Alex, Daisy 1

Alex’s run after advancing the inside ski… relaxed and strong.

Daisy after working on correcting her inside leg… plus obligatory “by request” falls and wobbles.

Daisy has an extra joint/articulation in the middle of the lower leg. Not quite sure how you can get the lower leg at this angle in a ski boot!

Poor visibility, high winds and driving snow. Ideal training conditions! You can see the poles – that’s all that matters! When you realise that those conditions have no effect on you – then you won’t ever be scared or troubled by them again.

Alex needed to get back into the rhythm of things following a 10 week break for injury recovery. The course was ideal for that – moderate pitch and regular rhythm.

One of Alex’s favourite faults soon emerged – getting stuck on the inside ski with both feet close together and pitched out of the course. The issue is really that the two feet are side by side – while the inside one should be slightly advanced forward. Alex corrected this as is seen in his solid run in the video clip above. The key is in how angulation is formed. Alex was pulling back the outside hip – correctly – but that can leave the feet side by side. Moving the inside foot forward slightly frees the leg more and allows the pelvis to counter rotate (rotate opposite to the direction of the turn) even more – deepening the angulation. Angulation can be increased even more again by facing the shoulders (not the pelvis) towards the inside knee and ski.

Alex understood this and managed it in the course – but we will be working on it. It’s really about separating the shoulders from the hips and the different effects of pulling one hip back or pushing the other forward. The most important aspect is that it enables reflexes – such as the protective lower abdominal postural reflex.

We will also look into “visualising”. When in the start gate there should be absolutely no fear. Elimination of fear happens when there is confidence that you are solid on your skis technically. When those movements are fully understood and integrated you can play them like an internal video inside your head – seeing and feeling yourself going down the course. I usually see myself from behind! The thing is that your images and feelings must relate to your body – not to external distractions.
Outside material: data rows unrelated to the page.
(* ===== verification/ZfsRlock.v ===== *)
(** * File range locks: fs/zfs/zfs_rlock.c

    One table of range locks (the [z_range_avl] and [z_range_lock] of a znode).
    The [rl_t] structures live in a heap and the tree holds their addresses, so
    the callers' handles, the proxies that replace them and the nodes of the
    tree are the same objects as in the code.  The tree is any implementation of
    [OrdTree].  A failed [ASSERT] is [Err Panic] and a dangling pointer
    [Err Fault]; the theorems show that neither happens.

    Every entry into the code runs under [z_range_lock] up to its return or to
    a [cv_wait]; each definition below is such a piece, and returns the condition
    variable slept on or the broadcasts made.  RlockThreads.v puts them together.
    Reference counts are unbounded; the code keeps one per held lock in 32 bits. *)

From Stdlib Require Import List Lia ZArith Bool.
From stdpp Require Import base option numbers list gmap.
From S2P Require Import Prelude OrdTree Avl.
Local Open Scope Z_scope.

Module ZfsRlock.

Inductive rl_type := RL_READER | RL_WRITER | RL_APPEND.

#[global] Instance rl_type_eq_dec : EqDecision rl_type.
Proof. solve_decision. Defined.

Record rl := Rl {
  r_off : Z;
  r_len : Z;
  r_cnt : Z;
  r_type : rl_type;
  r_proxy : bool;
  r_write_wanted : bool;
  r_read_wanted : bool
}.

Definition set_range (r : rl) (off len : Z) : rl :=
  Rl off len (r_cnt r) (r_type r) (r_proxy r) (r_write_wanted r) (r_read_wanted r).
Definition set_cnt (r : rl) (cnt : Z) : rl :=
  Rl (r_off r) (r_len r) cnt (r_type r) (r_proxy r) (r_write_wanted r) (r_read_wanted r).
Definition set_type (r : rl) (ty : rl_type) : rl :=
  Rl (r_off r) (r_len r) (r_cnt r) ty (r_proxy r) (r_write_wanted r) (r_read_wanted r).
Definition want_write (r : rl) : rl :=
  Rl (r_off r) (r_len r) (r_cnt r) (r_type r) (r_proxy r) true (r_read_wanted r).
Definition want_read (r : rl) : rl :=
  Rl (r_off r) (r_len r) (r_cnt r) (r_type r) (r_proxy r) (r_write_wanted r) true.

(** [r_off + r_len], in 64 bits. *)
Definition r_end (r : rl) : Z := u64 (r_off r + r_len r).

(** What [zfs_range_lock_writer] reads of the znode. *)
Record znode := Znode {
  z_vnode : bool;
  zp_size : Z;
  z_blksz : Z;
  z_max_blksz : Z
}.

Definition ISP2 (x : Z) : bool := Z.land x (x - 1) =? 0.

(** A condition variable of the lock at an address. *)
Inductive cv := WrCv (p : nat) | RdCv (p : nat).

#[global] Instance cv_eq_dec : EqDecision cv.
Proof. solve_decision. Defined.

(** A node of the tree and the lock it points to. *)
Abbreviation ent := (nat * rl)%type.

Section Rlock.
Context {OT : OrdTree nat}.

Record table := Table {
  z_range_avl : ot nat;
  heap : gmap nat rl;
  next_addr : nat
}.

Definition set_tree (s : table) (t : ot nat) : table := Table t (heap s) (next_addr s).
Definition store (s : table) (p : nat) (r : rl) : table :=
  Table (z_range_avl s) (<[p := r]> (heap s)) (next_addr s).

Definition deref (s : table) (p : nat) : outcome rl :=
  match heap s !! p with Some r => Ok r | None => Err Fault end.

Definition kmem_alloc (s : table) (r : rl) : table * nat :=
  (Table (z_range_avl s) (<[next_addr s := r]> (heap s)) (S (next_addr s)), next_addr s).
Definition kmem_free (s : table) (p : nat) : table :=
  Table (z_range_avl s) (delete p (heap s)) (next_addr s).

Definition zfs_range_compare (rl1 rl2 : rl) : comparison :=
  if r_off rl2 <? r_off rl1 then Gt else if r_off rl1 <? r_off rl2 then Lt else Eq.

(** The tree compares the locks its nodes point to. *)
Definition cmp_at (s : table) (r : rl) (p : nat) : comparison :=
  match heap s !! p with Some r' => zfs_range_compare r r' | None => Lt end.

(** [avl_add] of the lock at an address. *)
Definition tree_add (s : table) (p : nat) : outcome table :=
  r ← deref s p;
  match ot_find (cmp_at s r) (z_range_avl s) with
  | inl _ => Err Panic
  | inr wher => t ← ot_insert (z_range_avl s) p wher; Ok (set_tree s t)
  end.

Definition tree_remove (s : table) (p : nat) : outcome table :=
  t ← ot_remove (z_range_avl s) p; Ok (set_tree s t).

(** ** Proxies *)

Definition zfs_range_proxify (s : table) (p : nat) : outcome (table * nat) :=
  r ← deref s p;
  if r_proxy r then Ok (s, p) else
  _ ← verify (r_cnt r =? 1);
  _ ← verify (negb (r_write_wanted r));
  _ ← verify (negb (r_read_wanted r));
  s ← tree_remove s p;
  let s := store s p (set_cnt r 0) in
  let '(s, proxy) := kmem_alloc s (Rl (r_off r) (r_len r) 1 RL_READER true false false) in
  s ← tree_add s proxy;
  Ok (s, proxy).

Definition zfs_range_split (s : table) (p : nat) (off : Z) : outcome (table * nat) :=
  r ← deref s p;
  _ ← verify (1 <? r_len r);
  _ ← verify (r_off r <? off);
  _ ← verify (off <? r_end r);
  _ ← verify (negb (r_write_wanted r));
  _ ← verify (negb (r_read_wanted r));
  let '(s, rear) :=
    kmem_alloc s (Rl off (u64 (r_off r + r_len r - off)) (r_cnt r) RL_READER true false false) in
  '(s, front) ← zfs_range_proxify s p;
  fr ← deref s front;
  let s := store s front (set_range fr (r_off fr) (u64 (off - r_off r))) in
  t ← ot_insert_here (z_range_avl s) rear front true;
  Ok (set_tree s t, front).

Definition zfs_range_new_proxy (s : table) (off len : Z) : outcome table :=
  _ ← verify (negb (len =? 0));
  let '(s, p) := kmem_alloc s (Rl off len 1 RL_READER true false false) in
  tree_add s p.

(** ** Adding a reader *)

Definition bump (s : table) (p : nat) : outcome table :=
  r ← deref s p; Ok (store s p (set_cnt r (r_cnt r + 1))).

(** One round of the search forward: [prev] and [next] are the loop's. *)
Definition add_round (off len : Z) (st : table * option nat * option nat)
    : outcome ((table * option nat * option nat) + table) :=
  let '(s, prev, next) := st in
  let fin :=
    match prev with
    | None => Ok (inr s)
    | Some p =>
        rp ← deref s p;
        s ← zfs_range_new_proxy s (r_end rp) (u64 (u64 (off + len) - r_end rp));
        Ok (inr s)
    end in
  match next with
  | None => fin
  | Some q =>
      rq ← deref s q;
      if u64 (off + len) <=? r_off rq then fin else
      s ← match prev with
          | None => Ok s
          | Some p =>
              rp ← deref s p;
              if r_end rp <? r_off rq
              then zfs_range_new_proxy s (r_end rp) (u64 (r_off rq - r_end rp)) else Ok s
          end;
      if u64 (off + len) =? r_end rq then
        '(s, q) ← zfs_range_proxify s q;
        s ← bump s q;
        Ok (inr s)
      else if u64 (off + len) <? r_end rq then
        '(s, q) ← zfs_range_split s q (u64 (off + len));
        s ← bump s q;
        Ok (inr s)
      else
        '(s, q) ← zfs_range_proxify s q;
        s ← bump s q;
        Ok (inl (s, Some q, ot_walk (z_range_avl s) q true))
  end.

Definition zfs_range_add_reader (s : table) (new : nat) (prev : option nat)
    (wher : option (ot_index nat)) : outcome table :=
  rn ← deref s new;
  let off := r_off rn in
  let len := r_len rn in
  '(s, prev) ←
    match prev with
    | None => Ok (s, None)
    | Some p =>
        rp ← deref s p;
        if r_end rp <=? off then Ok (s, None)
        else if negb (r_off rp =? off) then
          '(s, front) ← zfs_range_split s p off;
          Ok (s, ot_walk (z_range_avl s) front true)
        else Ok (s, Some p)
    end;
  _ ← match prev with
      | None => Ok tt
      | Some p => rp ← deref s p; verify (r_off rp =? off)
      end;
  let next :=
    match prev, wher with
    | Some p, _ => Some p
    | None, Some w => ot_nearest (z_range_avl s) w true
    | None, None => None
    end in
  free ← match next with
         | None => Ok true
         | Some q => rq ← deref s q; Ok (u64 (off + len) <=? r_off rq)
         end;
  if (free : bool) then
    match wher with
    | Some w => t ← ot_insert (z_range_avl s) new w; Ok (set_tree s t)
    | None => Err Fault
    end
  else
    s ← match next with
        | None => Ok s
        | Some q =>
            rq ← deref s q;
            if off <? r_off rq then zfs_range_new_proxy s off (u64 (r_off rq - off)) else Ok s
        end;
    let s := store s new (set_cnt rn 0) in
    iter (S (Z.to_nat (ot_numnodes (z_range_avl s)))) (add_round off len) (s, None, next).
Daisy is starting from scratch – rebuilding her skiing. This begins with dynamics and will require skating and pivoting to be introduced. The “park and ride” nature of her skiing became obvious when asked to do a basic exercise with dynamics and she couldn’t copy it. Normally a complete beginner can copy this after about 2 hours on skis. There’s no point dwelling on what isn’t working – so we will move straight on. Indoors I showed Daisy how to invert her foot inside the ski boot and connect this with her adductor muscles – then how to stand when turning with the inside knee moving towards her outside leg. The video is Daisy’s best run of the day which was the first time she had tried to correct this in a race course. Stay on the inside edges of both feet and activate the adductors all the time – both legs simultaneously.